Ciro Guerra (born 6 February 1981) is a Colombian film director and screenwriter. He is best known for his 2015 film Embrace of the Serpent, the film was nominated for Best Foreign Language Film at the 88th Academy Awards.

Career
He made his first film Wandering Shadows in 2004 at the age of 23. The film was selected as Colombian submission for Best Foreign Language Film at the 78th Academy Awards, however it was not nominated. His next film The Wind Journeys competed in the Un Certain Regard section at the 2009 Cannes Film Festival and was selected as Colombian submission for Best Foreign Language Film at the 82nd Academy Awards; it also was not selected.

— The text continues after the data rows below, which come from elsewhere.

(** [Args] from the structures; [encrypt_present] is whether the file sets [encrypt]. *)
Definition build_args (path : text) (encrypt_present : bool) (cfg : ConfigFile) : Args :=
  let web := cf_web cfg in let server := cf_server cfg in let client := cf_client cfg in
  let fec_group := normalize_fec_group_bounds (sc_fec_group_min server) (sc_fec_group_max server) in
  let encrypt := if encrypt_present then cf_encrypt cfg else true in
  {| ar_mode := cf_mode cfg; ar_psk := cf_psk cfg; ar_tap := or_word (cf_tap cfg) "tap0"; ar_mac := cf_mac cfg;
     ar_addr := if is_mode (cf_mode cfg) "server" then or_word (cf_addr cfg) "0.0.0.0:4000" else cf_addr cfg;
     ar_loglevel := or_word (cf_log_level cfg) "info"; ar_up := cf_up cfg; ar_down := cf_down cfg;
     ar_encrypt := encrypt;
     ar_enc_algo := if encrypt then or_word (cf_enc_algo cfg) "gcm256" else cf_enc_algo cfg;
     ar_encrypt_present := encrypt_present; ar_pad_mode := cf_pad_mode cfg;
     ar_min_enc := if encrypt then or_word (cf_min_enc cfg) "gcm" else cf_min_enc cfg;
     ar_socks5 := cf_socks5 cfg; ar_workers := cf_workers cfg; ar_mtu := or_num (cf_mtu cfg) 1500;
     ar_brutal := cf_brutal cfg; ar_brutal_up := or_num (cf_brutal_up cfg) 100; ar_brutal_down := or_num (cf_brutal_down cfg) 500;
     ar_traffic_days := or_num (cf_traffic_days cfg) 30;
     ar_traffic_file := match cf_traffic_file cfg with [] => default_traffic_file path | f => f end;
     ar_web := wc_addr web; ar_web_auth := wc_auth web; ar_web_bind := or_word (wc_bind web) "all";
     ar_web_cert := wc_cert web; ar_web_key := wc_key web;
     ar_v4cidr := or_word (sc_v4_cidr server) "10.0.0.0/24"; ar_v6cidr := or_word (sc_v6_cidr server) "fd00::/64";
     ar_cert := sc_cert server; ar_key := sc_key server; ar_max_sessions := or_num (sc_max_sessions server) 1024;
     ar_fec_group_min := fec_group.1; ar_fec_group_max := fec_group.2;
     ar_req_v4 := cc_req_v4 client; ar_req_v6 := cc_req_v6 client; ar_sni := or_word (cc_sni client) "www.cloudflare.com";
     ar_insecure := cc_insecure client; ar_cert_sha256 := cc_cert_sha256 client;
     ar_interface_manager := or_word (cc_interface_manager client) "self";
     ar_fwmark := cc_fwmark client; ar_fwmark_priority := cc_fwmark_priority client; ar_extra_routes := cc_extra_routes client;
     ar_source_rules := cc_source_rules client; ar_conns := or_num (cc_conns client) 1; ar_fec := cc_fec client;
     ar_fec_group := or_num (cc_fec_group client) 4 |}.
Definition save_config (env : Env) (apply : bool) (action : text) (candidate : Value) (ctx : RuntimeCtx) (p : P) :
    option (Reply * RuntimeCtx * P) :=
  let old := rx_source_config ctx in
  merged ← merge_preserving_secrets old candidate;
  match validate_config_value v6 fs (en_tmp env) merged with
  | Err _ => Some (respond_json (error_json "invalid configuration") 400, ctx, p)
  | Ok validated =>
      match en_write env with
      | Err _ => Some (respond_json (error_json "write failed") 400, ctx, p)
      | Ok _ =>
          let changed := diff_paths old merged in
          let '(p, needs_restart) := if apply then foldl (apply_field env validated) (p, []) changed else (p, []) in
          let ctx := if apply
            then with_applied ctx (apply_config_values validated p (rx_cfg ctx)) needs_restart
                   (apply_config (ar_traffic_days validated) (ar_traffic_file validated) (client_traffic_file (ar_traffic_file validated)) (rx_traffic ctx))
            else with_applied ctx (rx_cfg ctx) needs_restart (rx_traffic ctx) in
          let ctx := with_config ctx merged in
          let msg := action ++ word " (needs_restart: " ++ debug_list needs_restart ++ word ")" in
          let ctx := with_events ctx (emit (en_clock env) (word "config") (word "info") [] msg (rx_events ctx)) in
          Some (respond_json (VObject [(word "needs_restart", texts_json needs_restart); (word "status", VString (word "ok"))]) 200, ctx, p)
      end
  end.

His 2015 film Embrace of the Serpent was screened in the Directors' Fortnight section at the 2015 Cannes Film Festival, where it won the C.I.C.A.E. Award. It won the Best Film award in the International Film Festivals of Odessa and Lima, where it also received a special prize by the Critics Jury. The film was also among the nominees for Best Foreign Language Film at the 88th Academy Awards, being the first Colombian film ever to be nominated.

On 22 November 2017, Netflix ordered the limited series Green Frontier to production. Green Frontier is based on an original idea from Diego Ramírez Schrempp and Jenny Ceballos of Dynamo Producciones. Guerra is credited as an executive producer of the series, alongside, Diego Ramírez Schrempp, Andrés Calderón, Jorge Dorado and Cristian Conti. The series was directed by Guerra, Laura Mora Ortega and Jacques Toulemonde Vidal and written by Mauricio Leiva-Cock, Antón Goenechea, Camila Brugrés, Gibrán Portela, Javier Peñalosa, María Camila Arias, Natalia Santa and Nicolás Serrano. The miniseries premiered on Netflix on 16 August 2019. 

In 2018, Guerra released his fourth feature film, Birds of Passage. Filmed in La Guajira Desert, Colombia, Guerra states that it is "like a gangster film, but something completely different from any gangster film that you have ever seen".

Guerra has also directed an adaptation of J. M. Coetzee's novel Waiting for the Barbarians, starring Mark Rylance, Johnny Depp, Robert Pattinson, Gana Bayarsaikhan, and Greta Scacchi. The film premiered at the Venice Film Festival on 6 September 2019, and was released on 7 August 2020, by Samuel Goldwyn Films.

He was the jury president of the International Critics' Week section of the 2019 Cannes Film Festival.

Personal life
Guerra was married to his longtime producer Cristina Gallego. The couple divorced during the filming of Birds of Passage which they co-directed.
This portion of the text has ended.